▶ Task goal
Report each line of the listing below that holds "then".

▶ Data for analysis

(** C6: when the session answers, [remote_create_folder] asks the remote to
    create the translated name, and afterwards writes that name onto the
    category exactly when it differs from the display name it read; either way
    the category then carries the translated name. *)
Theorem remote_create_folder_translates (w : world R) (account_id category_id : Z)
    (account : Account) (category : Category) (separator prefix : string)
    (r1 r2 r3 : R) :
  accounts (db w) !! account_id = Some account ->
  categories (db w) !! category_id = Some category ->
  (if not_in_gmail_eas (provider account)
   then respond folder_separator (remote w) = (Returned separator, r1)
        /\ respond folder_prefix r1 = (Returned prefix, r2)
   else r2 = remote w) ->
  let new_display_name :=
    translated_name (provider account) (display_name category) separator prefix in
  respond (conn_create_folder new_display_name) r2 = (Returned tt, r3) ->
  let remote_events :=
    [Acquire account_id] ++ translation_calls (provider account)
    ++ [Call (conn_create_folder new_display_name); Release account_id] in
  remote_create_folder account_id category_id w
  = (Returned tt,
     if bool_decide (new_display_name ≠ display_name category)
     then World (with_categories (db w)
                   (<[category_id := {| display_name := new_display_name |}]>
                      (categories (db w))))
            r3
            (trace w ++ remote_events
             ++ [DbSetDisplayName category_id new_display_name])
     else World (db w) r3 (trace w ++ remote_events))
  /\ display_name <$> categories (db (remote_create_folder account_id category_id w).2)
                       !! category_id
     = Some new_display_name.
Proof.
  intros Ha Hc Htr new_display_name Hcreate remote_events.
  assert (Hrun : remote_create_folder account_id category_id w
    = (Returned tt,
     if bool_decide (new_display_name ≠ display_name category)
     then World (with_categories (db w)
                   (<[category_id := {| display_name := new_display_name |}]>
                      (categories (db w))))
            r3
            (trace w ++ remote_events
             ++ [DbSetDisplayName category_id new_display_name])
     else World (db w) r3 (trace w ++ remote_events))).
  { unfold remote_create_folder, bind at 1.
    rewrite (read_provider_and_display_name_returns w _ _ _ _ Ha Hc).
    subst new_display_name remote_events.
    unfold translated_name, translation_calls in *.
    unfold writable_connection_pool_get, bind, crispin_client, ret.
    destruct (not_in_gmail_eas (provider account)).
    - destruct Htr as [Hsep Hpre]. cbn [db remote trace].
      rewrite Hsep. cbn [db remote trace]. rewrite Hpre. cbn [db remote trace].
      rewrite Hcreate. cbn [db remote trace].
      case_bool_decide.
      + unfold session_scope, bind, query_get, set_display_name.
        cbn [db remote trace]. rewrite Hc. cbn [db remote trace].
        rewrite <- !app_assoc. reflexivity.
      + rewrite <- !app_assoc. reflexivity.
    - subst r2. cbn [db remote trace].
      rewrite Hcreate. cbn [db remote trace].
      rewrite bool_decide_eq_false_2 by (intros Hne; by apply Hne).
      rewrite <- !app_assoc. reflexivity. }
  split; [exact Hrun|].
  rewrite Hrun. cbn [snd]. case_bool_decide as Hne.
  - cbn [db with_categories categories]. by rewrite lookup_insert_eq.
  - cbn [db]. rewrite Hc. cbn. by rewrite Hne.
Qed.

▶ Reply to the exercise
    the category then carries the translated name. *)
   then respond folder_separator (remote w) = (Returned separator, r1)
     then World (with_categories (db w)
     then World (with_categories (db w)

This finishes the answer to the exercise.